(* ===== verification/Alerts.v ===== *)
(** Package alerting/domain (alert.go) and the repositories of
    alerting/adapters/postgres (store.go): rules, alert instances, their
    fingerprint, and the table the instances are kept in.

    The statements of store.go are modelled by what they do to the table
    [alerting.alert_instances], a list of rows; its unique index on the live
    rows of a rule and fingerprint is part of [Fire]. *)
From Stdlib Require Import ZArith Lia.
From stdpp Require Import base list gmap strings numbers sorting.
From S2P Require Import Prelude GoText.

Abbreviation labels := (gmap string string).

(** [m[k]] of a Go map of strings: "" when the key is missing. *)
Definition label (ls : labels) (k : string) : string := default "" (ls !! k).

Inductive AlertState : Type := StateFiring | StateAcked | StateResolved | StateFlapping.
#[export] Instance AlertState_eq_dec : EqDecision AlertState.
Proof. solve_decision. Defined.

Record Rule : Type := mkRule {
  r_ID : string; r_Name : string; r_Kind : string; r_Severity : string; r_Expr : string;
  r_Annotations : labels; r_Enabled : bool; r_Builtin : bool
}.

(** [Value] is the bit pattern of a float64: nothing is computed from it. *)
Record Instance_ : Type := mkInstance {
  ID : string; RuleID : string; RuleName : string; Fingerprint_ : string;
  State : AlertState; Severity : string; DeviceID : string; InterfaceID_ : string;
  Labels : labels; Value : Z; FiredAt : Time; AckedAt : option Time;
  AckedBy : string; AckComment : string; ResolvedAt : option Time; FlapCount : Z
}.
#[export] Instance Instance_eq_dec : EqDecision Instance_.
Proof. solve_decision. Defined.
#[export] Instance eta_Instance : Eta Instance_ := fun i =>
  mkInstance (ID i) (RuleID i) (RuleName i) (Fingerprint_ i) (State i) (Severity i) (DeviceID i)
    (InterfaceID_ i) (Labels i) (Value i) (FiredAt i) (AckedAt i) (AckedBy i) (AckComment i)
    (ResolvedAt i) (FlapCount i).

Definition FlapWindow : Duration := 15 * Minute.
Definition FlapThreshold : Z := 3.

(** ** Fingerprint *)

Definition keyLe (a b : string * string) : Prop := str_lt b.1 a.1 = false.
#[export] Instance keyLe_dec : RelDecision keyLe.
Proof. intros a b. unfold keyLe. apply _. Defined.

(** The labels but for the metric's name, sorted by key. *)
Definition sortedLabels (ls : labels) : list (string * string) :=
  merge_sort keyLe (map_to_list (delete "__name__" ls)).

(** What is hashed: the rule, then each key after a 0 byte and its value
    after a 1 byte. *)
Definition pairBytes (kv : string * string) : bytes :=
  zb 0 :: to_bytes kv.1 ++ zb 1 :: to_bytes kv.2.
Definition fingerprintInput (ruleID : string) (ls : labels) : bytes :=
  to_bytes ruleID ++ concat (map pairBytes (sortedLabels ls)).

(** [sha256] is a parameter: the claims hold for any hash. *)
Definition Fingerprint (sha256 : bytes -> bytes) (ruleID : string) (ls : labels) : string :=
  of_bytes (take 32 (to_bytes (hex_bytes (sha256 (fingerprintInput ruleID ls))))).

(** ** The table *)

Abbreviation Table := (list Instance_).

Definition isLive (i : Instance_) : Prop := State i <> StateResolved.
#[export] Instance isLive_dec i : Decision (isLive i).
Proof. unfold isLive. apply _. Defined.

Definition sameSeries (ruleID fp : string) (i : Instance_) : Prop := RuleID i = ruleID /\ Fingerprint_ i = fp.
#[export] Instance sameSeries_dec r fp i : Decision (sameSeries r fp i).
Proof. unfold sameSeries. apply _. Defined.

Definition pg_LiveByRule (t : Table) (ruleID : string) : list Instance_ :=
  filter (fun i => RuleID i = ruleID /\ isLive i) t.

(** Newest first; [LIMIT 1]. *)
Definition newer (a b : Instance_) : Prop := default zeroTime (ResolvedAt b) <= default zeroTime (ResolvedAt a).
#[export] Instance newer_dec : RelDecision newer.
Proof. intros a b. unfold newer. apply _. Defined.
Definition resolvedSince (since : Time) (i : Instance_) : bool :=
  match ResolvedAt i with Some at_ => since <=? at_ | None => false end.
Definition pg_RecentResolved (t : Table) (ruleID fp : string) (since : Time) : option Instance_ :=
  head (merge_sort newer (filter (fun i =>
    sameSeries ruleID fp i /\ State i = StateResolved /\ resolvedSince since i) t)).

(** The row [Fire] inserts: the columns it names, the others at their
    defaults. The insert is refused where a live row of the rule has the
    fingerprint, or the id is taken. The references to the device, the
    interface and the rule are not followed. *)
Definition firedRow (i : Instance_) : Instance_ :=
  i <| State := StateFiring |> <| AckedAt := None |> <| AckedBy := "" |> <| AckComment := "" |>
    <| ResolvedAt := None |>.
Definition pg_Fire (t : Table) (i : Instance_) : option Table :=
  if decide (Exists (fun j => sameSeries (RuleID i) (Fingerprint_ i) j /\ isLive j) t \/
             Exists (fun j => ID j = ID i) t)
  then None else Some (t ++ [firedRow i]).

Definition pg_update (t : Table) (where_ : Instance_ -> bool) (f : Instance_ -> Instance_) : Table :=
  map (fun i => if where_ i then f i else i) t.

Definition pg_Resolve (t : Table) (id : string) (at_ : Time) : Table :=
  pg_update t (fun i => bool_decide (ID i = id /\ isLive i))
    (fun i => i <| State := StateResolved |> <| ResolvedAt := Some at_ |>).

Definition pg_SetFlapping (t : Table) (id : string) : Table :=
  pg_update t (fun i => bool_decide (ID i = id)) (fun i => i <| State := StateFlapping |>).

(** [Ack] and [Unack]: [None] is the conflict error, for no row affected. *)
Definition ackable (id : string) (i : Instance_) : bool :=
  bool_decide (ID i = id) && bool_decide (State i = StateFiring \/ State i = StateFlapping).
Definition pg_Ack (t : Table) (id user comment : string) (now : Time) : option Table :=
  if existsb (ackable id) t then
    Some (pg_update t (ackable id)
      (fun i => i <| State := StateAcked |> <| AckedAt := Some now |> <| AckedBy := user |>
                  <| AckComment := comment |>))
  else None.

Definition acked (id : string) (i : Instance_) : bool :=
  bool_decide (ID i = id) && bool_decide (State i = StateAcked).
Definition pg_Unack (t : Table) (id : string) : option Table :=
  if existsb (acked id) t then
    Some (pg_update t (acked id)
      (fun i => i <| State := StateFiring |> <| AckedAt := None |> <| AckedBy := "" |>
                  <| AckComment := "" |>))
  else None.

(** [DeleteRule], its part on this table. *)
Definition pg_DeleteInstances (t : Table) (ruleID : string) : Table :=
  filter (fun i => RuleID i <> ruleID) t.

(** [Silenced]: the active silences are their scopes; one that could not be
    decoded is skipped ([None]). *)
Definition scopeMatches (ls : labels) (scope : labels) : bool :=
  negb (bool_decide (scope = ∅)) &&
  forallb (fun kv => bool_decide (label ls kv.1 = kv.2)) (map_to_list scope).
Definition pg_Silenced (silences : list (option labels)) (ls : labels) : bool :=
  existsb (fun o => match o with Some scope => scopeMatches ls scope | None => false end) silences.

(** * The table *)

(** A row of the rule is live under the fingerprint. *)
Definition liveFp (ruleID : string) (t : Table) (fp : string) : Prop :=
  exists i, i ∈ t /\ sameSeries ruleID fp i /\ isLive i.

(** The primary key and the unique index on live rows. *)
Definition table_ok (t : Table) : Prop :=
  NoDup (map ID t) /\
  forall i j, i ∈ t -> j ∈ t -> isLive i -> isLive j ->
    RuleID i = RuleID j -> Fingerprint_ i = Fingerprint_ j -> i = j.

Lemma ids_inj t i j : NoDup (map ID t) -> i ∈ t -> j ∈ t -> ID i = ID j -> i = j.
Proof.
  intros Hnd (m & Hm)%list_elem_of_lookup (n & Hn)%list_elem_of_lookup E.
  assert (m = n) as ->; [|congruence]. change (map ID t) with (ID <$> t) in Hnd.
  eapply NoDup_lookup; [exact Hnd | by rewrite list_lookup_fmap, Hm |].
  rewrite list_lookup_fmap, Hn. simpl. by rewrite E.
Qed.

(** [Fire] appends its row, where no live row has the series and the id is
    new. *)
Lemma pg_Fire_Some t i :
  ~ liveFp (RuleID i) t (Fingerprint_ i) -> (forall j, j ∈ t -> ID j <> ID i) ->
  pg_Fire t i = Some (t ++ [firedRow i]).
Proof.
  intros Hl Hid. unfold pg_Fire. rewrite decide_False; [done|].
  intros [(j & Hj & Hs & Hlj)%Exists_exists|(j & Hj & E)%Exists_exists].
  - apply Hl. by exists j.
  - by apply (Hid j).
Qed.

Lemma pg_Fire_inv t i t' : pg_Fire t i = Some t' -> t' = t ++ [firedRow i].
Proof. unfold pg_Fire. case_decide; [done|]. by intros [= <-]. Qed.

Lemma table_ok_snoc t i :
  table_ok t -> ~ liveFp (RuleID i) t (Fingerprint_ i) -> (forall j, j ∈ t -> ID j <> ID i) ->
  table_ok (t ++ [i]).
Proof.
  intros [Hnd Hu] Hl Hid. split.
  - rewrite map_app. apply NoDup_app. split; [done|]. split; [|apply NoDup_singleton].
    intros x (j & -> & Hj)%list_elem_of_fmap. cbn [map]. rewrite list_elem_of_singleton. by apply Hid.
  - intros a b Ha Hb La Lb. rewrite elem_of_app, list_elem_of_singleton in Ha. rewrite elem_of_app, list_elem_of_singleton in Hb.
    destruct Ha as [Ha| ->], Hb as [Hb| ->]; [by apply Hu | | |done].
    + intros E1 E2. exfalso. apply Hl. exists a. split; [done|]. by split.
    + intros E1 E2. exfalso. apply Hl. exists b. split; [done|]. split; [|done]. split; symmetry; done.
Qed.

(** An update of one row by its id. *)
Lemma pg_update_id t id f i :
  NoDup (map ID t) -> i ∈ t -> ID i = id ->
  forall g, (g i = true) -> (forall j, g j = true -> ID j = id) ->
  pg_update t g f = map (fun j => if decide (j = i) then f j else j) t.
Proof.
  intros Hnd Hi <- g Hg Hid. unfold pg_update. apply map_ext_in. intros j Hj%list_elem_of_In.
  destruct (decide (j = i)) as [->|Hne]; [by rewrite Hg|].
  destruct (g j) eqn:E; [|done]. exfalso. apply Hne. apply (ids_inj t); auto.
Qed.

========

Reproduce exactly the stretch of the material above that starts at the line with "existsb (fun o" and ends at the line with "RuleID i = RuleID j", both included, and nothing else.

  existsb (fun o => match o with Some scope => scopeMatches ls scope | None => false end) silences.

(** * The table *)

(** A row of the rule is live under the fingerprint. *)
Definition liveFp (ruleID : string) (t : Table) (fp : string) : Prop :=
  exists i, i ∈ t /\ sameSeries ruleID fp i /\ isLive i.

(** The primary key and the unique index on live rows. *)
Definition table_ok (t : Table) : Prop :=
  NoDup (map ID t) /\
  forall i j, i ∈ t -> j ∈ t -> isLive i -> isLive j ->
    RuleID i = RuleID j -> Fingerprint_ i = Fingerprint_ j -> i = j.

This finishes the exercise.